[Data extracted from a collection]
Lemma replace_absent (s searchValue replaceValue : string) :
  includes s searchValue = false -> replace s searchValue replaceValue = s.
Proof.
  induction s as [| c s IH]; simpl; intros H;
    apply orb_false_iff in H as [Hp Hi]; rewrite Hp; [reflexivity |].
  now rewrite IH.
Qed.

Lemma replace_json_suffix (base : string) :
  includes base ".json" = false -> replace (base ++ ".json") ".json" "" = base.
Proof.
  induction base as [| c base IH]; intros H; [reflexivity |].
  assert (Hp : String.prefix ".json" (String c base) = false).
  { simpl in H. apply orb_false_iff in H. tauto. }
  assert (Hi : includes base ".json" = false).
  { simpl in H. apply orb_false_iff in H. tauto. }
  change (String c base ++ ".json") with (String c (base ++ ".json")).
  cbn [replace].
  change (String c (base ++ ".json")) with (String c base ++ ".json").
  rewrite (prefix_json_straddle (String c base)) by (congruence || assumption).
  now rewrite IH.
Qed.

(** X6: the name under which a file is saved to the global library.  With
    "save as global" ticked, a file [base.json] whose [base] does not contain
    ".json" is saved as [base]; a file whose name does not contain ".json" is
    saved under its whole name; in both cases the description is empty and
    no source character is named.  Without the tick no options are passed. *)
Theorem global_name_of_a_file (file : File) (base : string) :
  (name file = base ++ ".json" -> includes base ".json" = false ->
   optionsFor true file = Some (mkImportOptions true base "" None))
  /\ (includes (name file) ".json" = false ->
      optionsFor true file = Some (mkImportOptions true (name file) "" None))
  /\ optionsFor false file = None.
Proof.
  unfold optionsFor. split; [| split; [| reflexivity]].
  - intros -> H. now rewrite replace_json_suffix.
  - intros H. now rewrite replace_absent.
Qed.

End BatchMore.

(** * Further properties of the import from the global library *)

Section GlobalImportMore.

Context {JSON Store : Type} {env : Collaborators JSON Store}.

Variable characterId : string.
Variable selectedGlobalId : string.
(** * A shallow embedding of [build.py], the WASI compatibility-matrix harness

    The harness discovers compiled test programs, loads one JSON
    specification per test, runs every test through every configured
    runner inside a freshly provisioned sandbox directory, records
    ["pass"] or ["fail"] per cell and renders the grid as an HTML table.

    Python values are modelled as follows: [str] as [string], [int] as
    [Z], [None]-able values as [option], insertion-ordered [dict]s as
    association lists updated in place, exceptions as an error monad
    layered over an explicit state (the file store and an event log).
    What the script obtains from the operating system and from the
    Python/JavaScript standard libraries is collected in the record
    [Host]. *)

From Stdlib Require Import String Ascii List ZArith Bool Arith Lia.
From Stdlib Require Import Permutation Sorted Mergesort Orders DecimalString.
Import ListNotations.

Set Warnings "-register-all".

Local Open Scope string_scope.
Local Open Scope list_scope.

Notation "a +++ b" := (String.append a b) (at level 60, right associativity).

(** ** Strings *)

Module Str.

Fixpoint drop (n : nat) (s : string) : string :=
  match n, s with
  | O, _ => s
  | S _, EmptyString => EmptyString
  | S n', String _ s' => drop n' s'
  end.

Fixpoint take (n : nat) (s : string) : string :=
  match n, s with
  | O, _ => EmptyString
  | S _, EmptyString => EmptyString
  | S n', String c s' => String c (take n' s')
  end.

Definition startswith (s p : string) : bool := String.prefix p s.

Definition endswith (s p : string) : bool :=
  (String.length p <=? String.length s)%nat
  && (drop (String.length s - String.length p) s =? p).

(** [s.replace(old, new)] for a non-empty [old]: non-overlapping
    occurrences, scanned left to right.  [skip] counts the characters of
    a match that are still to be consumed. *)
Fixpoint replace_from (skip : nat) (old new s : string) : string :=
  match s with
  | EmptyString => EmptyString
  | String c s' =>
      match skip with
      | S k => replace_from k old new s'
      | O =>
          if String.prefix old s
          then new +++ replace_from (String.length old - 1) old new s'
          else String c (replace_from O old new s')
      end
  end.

EXERCISE GOAL.
The records above are to be given again in full, exactly as written.

REPLY.
Lemma replace_absent (s searchValue replaceValue : string) :
  includes s searchValue = false -> replace s searchValue replaceValue = s.
Proof.
  induction s as [| c s IH]; simpl; intros H;
    apply orb_false_iff in H as [Hp Hi]; rewrite Hp; [reflexivity |].
  now rewrite IH.
Qed.

Lemma replace_json_suffix (base : string) :
  includes base ".json" = false -> replace (base ++ ".json") ".json" "" = base.
Proof.
  induction base as [| c base IH]; intros H; [reflexivity |].
  assert (Hp : String.prefix ".json" (String c base) = false).
  { simpl in H. apply orb_false_iff in H. tauto. }
  assert (Hi : includes base ".json" = false).
  { simpl in H. apply orb_false_iff in H. tauto. }
  change (String c base ++ ".json") with (String c (base ++ ".json")).
  cbn [replace].
  change (String c (base ++ ".json")) with (String c base ++ ".json").
  rewrite (prefix_json_straddle (String c base)) by (congruence || assumption).
  now rewrite IH.
Qed.

(** X6: the name under which a file is saved to the global library.  With
    "save as global" ticked, a file [base.json] whose [base] does not contain
    ".json" is saved as [base]; a file whose name does not contain ".json" is
    saved under its whole name; in both cases the description is empty and
    no source character is named.  Without the tick no options are passed. *)
Theorem global_name_of_a_file (file : File) (base : string) :
  (name file = base ++ ".json" -> includes base ".json" = false ->
   optionsFor true file = Some (mkImportOptions true base "" None))
  /\ (includes (name file) ".json" = false ->
      optionsFor true file = Some (mkImportOptions true (name file) "" None))
  /\ optionsFor false file = None.
Proof.
  unfold optionsFor. split; [| split; [| reflexivity]].
  - intros -> H. now rewrite replace_json_suffix.
  - intros H. now rewrite replace_absent.
Qed.

End BatchMore.

(** * Further properties of the import from the global library *)

Section GlobalImportMore.

Context {JSON Store : Type} {env : Collaborators JSON Store}.

Variable characterId : string.
Variable selectedGlobalId : string.
(** * A shallow embedding of [build.py], the WASI compatibility-matrix harness

    The harness discovers compiled test programs, loads one JSON
    specification per test, runs every test through every configured
    runner inside a freshly provisioned sandbox directory, records
    ["pass"] or ["fail"] per cell and renders the grid as an HTML table.

    Python values are modelled as follows: [str] as [string], [int] as
    [Z], [None]-able values as [option], insertion-ordered [dict]s as
    association lists updated in place, exceptions as an error monad
    layered over an explicit state (the file store and an event log).
    What the script obtains from the operating system and from the
    Python/JavaScript standard libraries is collected in the record
    [Host]. *)

From Stdlib Require Import String Ascii List ZArith Bool Arith Lia.
From Stdlib Require Import Permutation Sorted Mergesort Orders DecimalString.
Import ListNotations.

Set Warnings "-register-all".

Local Open Scope string_scope.
Local Open Scope list_scope.

Notation "a +++ b" := (String.append a b) (at level 60, right associativity).

(** ** Strings *)

Module Str.

Fixpoint drop (n : nat) (s : string) : string :=
  match n, s with
  | O, _ => s
  | S _, EmptyString => EmptyString
  | S n', String _ s' => drop n' s'
  end.

Fixpoint take (n : nat) (s : string) : string :=
  match n, s with
  | O, _ => EmptyString
  | S _, EmptyString => EmptyString
  | S n', String c s' => String c (take n' s')
  end.

Definition startswith (s p : string) : bool := String.prefix p s.

Definition endswith (s p : string) : bool :=
  (String.length p <=? String.length s)%nat
  && (drop (String.length s - String.length p) s =? p).

(** [s.replace(old, new)] for a non-empty [old]: non-overlapping
    occurrences, scanned left to right.  [skip] counts the characters of
    a match that are still to be consumed. *)
Fixpoint replace_from (skip : nat) (old new s : string) : string :=
  match s with
  | EmptyString => EmptyString
  | String c s' =>
      match skip with
      | S k => replace_from k old new s'
      | O =>
          if String.prefix old s
          then new +++ replace_from (String.length old - 1) old new s'
          else String c (replace_from O old new s')
      end
  end.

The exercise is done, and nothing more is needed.